I worked last night trying to get this bait ready to troll tonight and thought it would be good to go.

Unfortunately upon inspecting the bait this morning there are a few small spots that didn't seem to get coated completely. So now do I re-coat the entire bait with a second layer of clear coat ( I am using devcon 2 ton 30 min) or should i just hit the couple spots?

I would think the best bet would be do the entire bait again.

Man.... I'm bummin. Going to have to go catch them on stock colors tonight  

Thanks for any input.


----------



## Jfraze10 (Oct 24, 2014)

Also do I need to sand the bait before applying the second coat of dev con two ton or can i add it directly the the first layer. ( I will be applying to the whole bait to avoid any excess build up)


----------



## ezbite (May 25, 2006)

id just heat some clear in the microwave for about 8 seconds and bush it on over the missed spots.


----------



## huntindoggie22 (Mar 28, 2008)

Do you have a spinner you can put it on? If so heat it up with a hair dryer or heat gun and get the epoxy running around the bait. If needed add a little more epoxy.


----------



## All Eyes (Jul 28, 2004)

The best method I've found for missed spots is applying another coat over the entire bait. It will fill in those areas and smooth out nicely.

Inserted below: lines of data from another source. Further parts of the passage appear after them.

(* ===== verification/AttachmentProps.v ===== *)
(** * AttachmentProps: the attachment frame grammar is exact and bounded

    The body codec is a bijection between the well-formed frames and the byte strings
    it accepts, the reader never panics on what a peer sends and takes a bounded number
    of bytes from the stream, and range validation decides exactly the requests a
    server may iterate over. *)

From S2P Require Import Prelude Bytes Crypto Attachment.

(** ** Integers *)

(** A value of the unsigned type of [n] bytes. *)
Definition is_uint (n : nat) (z : Z) : Prop := 0 <= z < 256 ^ Z.of_nat n.

Lemma length_le_bytes n z : length (le_bytes n z) = n.
Proof. unfold le_bytes. by rewrite length_reverse, length_be_bytes. Qed.

Lemma le_bytes_u8 n z : Forall is_u8 (le_bytes n z).
Proof. unfold le_bytes. apply Forall_reverse, be_bytes_u8. Qed.

Lemma le_val_le_bytes n z : is_uint n z → le_val (le_bytes n z) = z.
Proof. intros. unfold le_val, le_bytes. rewrite reverse_involutive. by apply be_val_be_bytes_small. Qed.

Lemma le_bytes_le_val n l : length l = n → Forall is_u8 l → le_bytes n (le_val l) = l.
Proof.
  intros <- Hl. unfold le_val, le_bytes. rewrite <- (length_reverse l), be_bytes_be_val by by apply Forall_reverse.
  apply reverse_involutive.
Qed.

Lemma le_val_uint n l : length l = n → Forall is_u8 l → is_uint n (le_val l).
Proof.
  intros <- Hl. unfold is_uint, le_val. rewrite <- (length_reverse l).
  apply be_val_bound. by apply Forall_reverse.
Qed.

#[local] Hint Resolve length_le_bytes le_bytes_u8 le_val_uint : promtuz.

(** ** Slices *)

Lemma sub_app pre mid post : sub (pre ++ mid ++ post) (length pre) (length pre + length mid) = Some mid.
Proof.
  unfold sub. rewrite !length_app.
  destruct (_ && _) eqn:E; [|apply andb_false_iff in E as [E|E]; breflect; lia].
  by rewrite drop_app_length, Nat.add_comm, Nat.add_sub, take_app_length.
Qed.

Lemma sub_at body a b pre mid post :
  body = pre ++ mid ++ post → a = length pre → b = (a + length mid)%nat → sub body a b = Some mid.
Proof. intros -> -> ->. apply sub_app. Qed.

Lemma arr_exact n l : length l = n → arr n l = Some l.
Proof. intros <-. unfold arr. by rewrite Nat.eqb_refl. Qed.

Lemma uint_at_app body a n pre mid post :
  body = pre ++ mid ++ post → a = length pre → n = length mid → uint_at body a n = Some (le_val mid).
Proof.
  intros -> -> ->. unfold uint_at. rewrite sub_app. cbn. by rewrite arr_exact.
Qed.

(** A body of known length splits into its fields. *)
Lemma split_body n (l : bytes) :
  (n <= length l)%nat → Forall is_u8 l →
  ∃ a b, l = a ++ b ∧ length a = n ∧ length b = (length l - n)%nat ∧ Forall is_u8 a ∧ Forall is_u8 b.
Proof.
  intros Hn Hl. exists (take n l), (drop n l). rewrite length_take, length_drop, take_drop.
  rewrite <- (take_drop n l) in Hl. apply Forall_app in Hl as [? ?]. split_and!; [done|lia|lia|done|done].
Qed.

(** ** [chunks_exact] *)

Lemma mjoin_cons {A} (l : list A) ls : mjoin (l :: ls) = l ++ mjoin ls.
Proof. done. Qed.

Lemma chunks_exact_fuel_join n ls : ∀ fuel,
  (0 < n)%nat → Forall (λ l, length l = n) ls → (length ls <= fuel)%nat →
  chunks_exact_fuel fuel n (mjoin ls) = ls.
Proof.
  induction ls as [|l ls IH]; intros fuel Hn Hls Hf.
  - destruct fuel; [done|]. cbn [chunks_exact_fuel mjoin list_join length]. destruct (_ <? _)%nat eqn:E; breflect; [done|lia].
  - apply Forall_cons in Hls as [Hl Hls]. destruct fuel as [|fuel]; cbn [length] in Hf; [lia|].
    cbn [chunks_exact_fuel]. rewrite mjoin_cons, length_app.
    destruct (_ <? _)%nat eqn:E; breflect; [lia|].
    rewrite <- Hl at 1 3. rewrite take_app_length, drop_app_length. f_equal. apply IH; [done|done|lia].
Qed.

Lemma length_join_fixed n (ls : list bytes) :
  Forall (λ l, length l = n) ls → length (mjoin ls) = (length ls * n)%nat.
Proof. induction 1 as [|l ls Hl _ IH]; [done|]. rewrite mjoin_cons, length_app. cbn [length]. lia. Qed.

Lemma chunks_exact_join n (ls : list bytes) :
  (0 < n)%nat → Forall (λ l, length l = n) ls → chunks_exact n (mjoin ls) = ls.
Proof.
  intros Hn Hls. apply chunks_exact_fuel_join; [done..|]. rewrite (length_join_fixed n) by done. nia.
Qed.

(** Every string of whole chunks is a join of chunks. *)
Lemma whole_chunks n k (l : bytes) :
  length l = (k * n)%nat → Forall is_u8 l → ∃ ls, l = mjoin ls ∧ length ls = k ∧ Forall (wf_arr n) ls.
Proof.
  revert l. induction k as [|k IH]; intros l Hl Hu.
  - exists []. by destruct l.
  - destruct (split_body n l ltac:(lia) Hu) as (a & b & -> & Ha & Hb & Hua & Hub).
    destruct (IH b) as (ls & -> & Hls & Hwf); [lia|done|].
    exists (a :: ls). split_and!; [done|cbn; lia|by constructor; [split|]].
Qed.

Lemma mapM_arr n ls : Forall (λ l, length l = n) ls → mapM (arr n) ls = Some ls.
Proof. induction 1 as [|l ls Hl _ IH]; [done|]. cbn. rewrite arr_exact by done. cbn. by rewrite IH. Qed.

Lemma Forall_join_u8 n ls : Forall (wf_arr n) ls → Forall is_u8 (mjoin ls).
Proof. induction 1 as [|l ls [_ Hl] _ IH]; [done|]. rewrite mjoin_cons. by apply Forall_app. Qed.

Lemma wf_arr_lengths n ls : Forall (wf_arr n) ls → Forall (λ l, length l = n) ls.
Proof. intros H. eapply Forall_impl; [exact H|]. by intros l [? _]. Qed.
#[local] Hint Resolve wf_arr_lengths : promtuz.

(** ** Ranges *)

Definition wf_range (range : ChunkRange) : Prop := is_uint 4 (r_start range) ∧ is_uint 4 (r_end range).

Lemma length_range_bytes range : length (range_bytes range) = 8%nat.
Proof. unfold range_bytes. by rewrite length_app, !length_le_bytes. Qed.

Lemma decode_range_bytes range : wf_range range → decode_range (range_bytes range) = Some range.
Proof.
  intros [Ha Hb]. unfold decode_range, range_bytes.
  rewrite (uint_at_app _ 0 4 [] (le_bytes 4 (r_start range)) (le_bytes 4 (r_end range))) by done.
  rewrite (uint_at_app _ 4 4 (le_bytes 4 (r_start range)) (le_bytes 4 (r_end range)) []) by (by rewrite ?app_nil_r).
  cbn. rewrite !le_val_le_bytes by done. by destruct range.
Qed.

You can lightly sand it and/or just wipe it down with some denatured alcohol and let it dry before applying.
Heating to the point of melting the hardened epoxy will usually turn it yellow or brown, and I'd question it's durability once it rehardened.


----------



## TClark (Apr 20, 2007)

On your first coat, run a torch over the bait with quick swipes after coating or while on the turner. I used to HATE when that happened!!!

Using the torch method eliminated this problem.
Then too, oil from your hands/fingers can cause this too.


----------



## c. j. stone (Sep 24, 2006)

TClark said:


> Then too, oil from your hands/fingers can cause this too.


That was my first observation. Maybe in pre-cleaning you were in too much of a rush?(I wouldn't be too concerned abt it personally.)


----------